(* ===== verification/Recurrent.v ===== *)
(** The memory of recurrent layers, [llama_memory_recurrent] of
    src/llama/llama.cpp/src/llama-memory-recurrent.cpp, its memory context, and the copies of
    states that [build_rs] of llama-graph.cpp puts in front of every recurrent layer.  A cell
    holds the state of a set of sequences that share it; [tail] of the cell with the number
    of a sequence names the cell of that sequence.  References into the vector of cells
    become reads and updates at an index, so that aliasing is as in the code. *)

From S2P Require Import Prelude Hparams KvCells Memory Batch KvState.
From stdpp Require Import sorting.
Local Open Scope Z_scope.

(** ** Data *)

Record mem_cell := mk_mcell { m_pos : Z; m_src : Z; m_src0 : Z; m_tail : Z; m_seq : gset Z }.

Definition mem_cell_new : mem_cell := mk_mcell (-1) (-1) (-1) (-1) ∅.

Definition has_seq_id (c : mem_cell) (id : Z) : bool := bool_decide (id ∈ m_seq c).
Definition mcell_is_empty (c : mem_cell) : bool := bool_decide (m_seq c = ∅).
Definition is_same_seq (c other : mem_cell) : bool := bool_decide (m_seq c = m_seq other).

Definition set_pos (v : Z) (c : mem_cell) := mk_mcell v (m_src c) (m_src0 c) (m_tail c) (m_seq c).
Definition set_src (v : Z) (c : mem_cell) := mk_mcell (m_pos c) v (m_src0 c) (m_tail c) (m_seq c).
Definition set_src0 (v : Z) (c : mem_cell) := mk_mcell (m_pos c) (m_src c) v (m_tail c) (m_seq c).
Definition set_tail (v : Z) (c : mem_cell) := mk_mcell (m_pos c) (m_src c) (m_src0 c) v (m_seq c).
Definition set_seq (u : gset Z) (c : mem_cell) := mk_mcell (m_pos c) (m_src c) (m_src0 c) (m_tail c) u.
Definition seq_insert (x : Z) (c : mem_cell) := set_seq ({[x]} ∪ m_seq c) c.
Definition seq_erase (x : Z) (c : mem_cell) := set_seq (m_seq c ∖ {[x]}) c.

(** The tensor of a layer: its type and its bytes. *)
Record rs_tensor := mk_rst { t_type : Z; t_data : list Z }.

Record llama_memory_recurrent := mk_rec {
  rm_hparams   : llama_hparams;
  rm_n_seq_max : nat;
  rm_head      : nat;
  rm_size      : nat;
  rm_used      : Z;
  rm_n         : nat;
  rm_rs_z      : Z;
  rm_cells     : list mem_cell;
  rm_r_l       : list (option rs_tensor);
  rm_s_l       : list (option rs_tensor)
}.

Definition with_state (head : nat) (used : Z) (cells : list mem_cell) (m : llama_memory_recurrent) :=
  mk_rec (rm_hparams m) (rm_n_seq_max m) head (rm_size m) used (rm_n m) (rm_rs_z m) cells (rm_r_l m) (rm_s_l m).
Definition with_graph (n : nat) (rs_z : Z) (m : llama_memory_recurrent) :=
  mk_rec (rm_hparams m) (rm_n_seq_max m) (rm_head m) (rm_size m) (rm_used m) n rs_z (rm_cells m) (rm_r_l m) (rm_s_l m).
Definition with_tensors (r s : list (option rs_tensor)) (m : llama_memory_recurrent) :=
  mk_rec (rm_hparams m) (rm_n_seq_max m) (rm_head m) (rm_size m) (rm_used m) (rm_n m) (rm_rs_z m) (rm_cells m) r s.

(** A member of [cells[i]] assigned; [cells[x]] for a signed [x]. *)
Definition upd (i : nat) (f : mem_cell -> mem_cell) (cs : list mem_cell) : res (list mem_cell) :=
  c ← rd cs i; wr cs i (f c).
Definition rdz (cs : list mem_cell) (x : Z) : res mem_cell := k ← zidx x; rd cs k.
Definition updz (x : Z) (f : mem_cell -> mem_cell) (cs : list mem_cell) : res (list mem_cell) :=
  k ← zidx x; upd k f cs.

(** ** Constructor *)

(** [alloc_ctx] and [alloc_buf]: the contexts and the buffers could be allocated. *)
Definition llama_memory_recurrent_new (ggml_row_size : Z -> Z -> Z) (hp : llama_hparams) (type_r type_s : Z)
    (mem_size n_seq_max : nat) (filter : option (nat -> bool)) (alloc_ctx alloc_buf : bool)
    : res llama_memory_recurrent :=
  let tensor ty ne :=
    mk_rst ty (replicate (Z.to_nat (ggml_row_size ty (u32 (ne * Z.of_nat mem_size)))) 0) in
  ls ← foldM (fun '(r, s) il =>
         if match filter with Some f => negb (f il) | None => false end then Ok (r ++ [None], s ++ [None])
         else if negb alloc_ctx then Throw "failed to create ggml context for rs cache"
         else Ok (r ++ [Some (tensor type_r (n_embd_r hp))], s ++ [Some (tensor type_s (n_embd_s hp))]))
       ([], []) (seq 0 (n_layer hp));
  if alloc_buf then
    Ok (mk_rec hp n_seq_max 0 mem_size 0 0 (-1) (replicate mem_size mem_cell_new) ls.1 ls.2)
  else Throw "failed to allocate buffer for rs cache".

(** ** Operations on sequences *)

(** [ggml_backend_buffer_clear(buf, 0)] on every buffer. *)
Definition zero_tensor (t : option rs_tensor) : option rs_tensor :=
  (fun t => mk_rst (t_type t) (map (fun _ => 0) (t_data t))) <$> t.

Definition rec_clear (data : bool) (m : llama_memory_recurrent) : res llama_memory_recurrent :=
  cs ← foldM (fun cs i => upd i (fun c => set_tail (-1) (set_src (-1) (set_seq ∅ (set_pos (-1) c)))) cs)
         (rm_cells m) (seq 0 (rm_size m));
  let m1 := with_state 0 0 cs m in
  Ok (if data then with_tensors (zero_tensor <$> rm_r_l m) (zero_tensor <$> rm_s_l m) m1 else m1).

(** The defaults of a range of positions. *)
Definition range_lo (p0 : Z) : Z := if p0 <? 0 then 0 else p0.
Definition range_hi (p1 : Z) : Z := if p1 <? 0 then INT32_MAX else p1.

(** One cell of the loop of [seq_rm]; the state is the cells, [used] and [new_head]. *)
Definition seq_rm_cell (size : nat) (seq_id p0 p1 : Z) (st : list mem_cell * Z * nat) (i : nat)
    : res (list mem_cell * Z * nat) :=
  let '(cs, used, new_head) := st in
  c ← rd cs i;
  if (m_pos c >=? p0) && (m_pos c <? p1) && ((seq_id <? 0) || has_seq_id c seq_id) then
    cs1 ← upd i (if seq_id <? 0 then set_seq ∅ else seq_erase seq_id) cs;
    c1 ← rd cs1 i;
    if mcell_is_empty c1 then
      let used1 := if m_pos c1 >=? 0 then u32 (used - 1) else used in
      cs2 ← upd i (fun c => set_src (-1) (set_pos (-1) c)) cs1;
      Ok (cs2, used1, if (new_head =? size)%nat then i else new_head)
    else Ok (cs1, used, new_head)
  else Ok st.

(** Where the search for free cells starts after cells were freed. *)
Definition head_after (size new_head head : nat) : nat :=
  if negb (new_head =? size)%nat && (new_head <? head)%nat then new_head else head.

(** The checks before the loop: [None] when the range is refused. *)
Definition seq_rm_tail (m : llama_memory_recurrent) (seq_id p0 p1 : Z) : res (option (list mem_cell)) :=
  let cs := rm_cells m in
  if 0 <=? seq_id then
    c ← rdz cs seq_id;
    if m_tail c >=? 0 then
      cell ← rdz cs (m_tail c);
      if (0 <? p0) && (p0 <=? m_pos cell) && (p1 >? m_pos cell) then Ok None
      else if (p0 <=? m_pos cell) && (m_pos cell <? p1) then cs' ← updz seq_id (set_tail (-1)) cs; Ok (Some cs')
      else Ok (Some cs)
    else Ok (Some cs)
  else if negb (p0 =? p1) && (negb (p0 =? 0) || negb (p1 =? INT32_MAX)) then Ok None
  else Ok (Some cs).

Definition rec_seq_rm (m : llama_memory_recurrent) (seq_id p0 p1 : Z) : res (llama_memory_recurrent * bool) :=
  let p0 := range_lo p0 in
  let p1 := range_hi p1 in
  if seq_id >=? Z.of_nat (rm_size m) then Ok (m, false)
  else
    t ← seq_rm_tail m seq_id p0 p1;
    match t with
    | None => Ok (m, false)
    | Some cs =>
        st ← foldM (seq_rm_cell (rm_size m) seq_id p0 p1) (cs, rm_used m, rm_size m) (seq 0 (rm_size m));
        let '(cs', used, new_head) := st in
        Ok (with_state (head_after (rm_size m) new_head (rm_head m)) used cs' m, true)
    end.

(** A sequence leaves its cell, which is freed when nothing else uses it: shared by [seq_cp]
    and [find_slot]. *)
Definition release_tail (x : Z) (st : list mem_cell * Z) : res (list mem_cell * Z) :=
  let '(cs, used) := st in
  c ← rdz cs x;
  if m_tail c >=? 0 then
    let t := m_tail c in
    cs1 ← updz t (seq_erase x) cs;
    cs2 ← updz x (set_tail (-1)) cs1;
    cell ← rdz cs2 t;
    if mcell_is_empty cell then
      cs3 ← updz t (fun c => set_src (-1) (set_pos (-1) c)) cs2; Ok (cs3, u32 (used - 1))
    else Ok (cs2, used)
  else Ok st.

########

### EXERCISE
Answer with a single number: how many lines above hold the word "foldM"?

### EXERCISE SOLUTION
3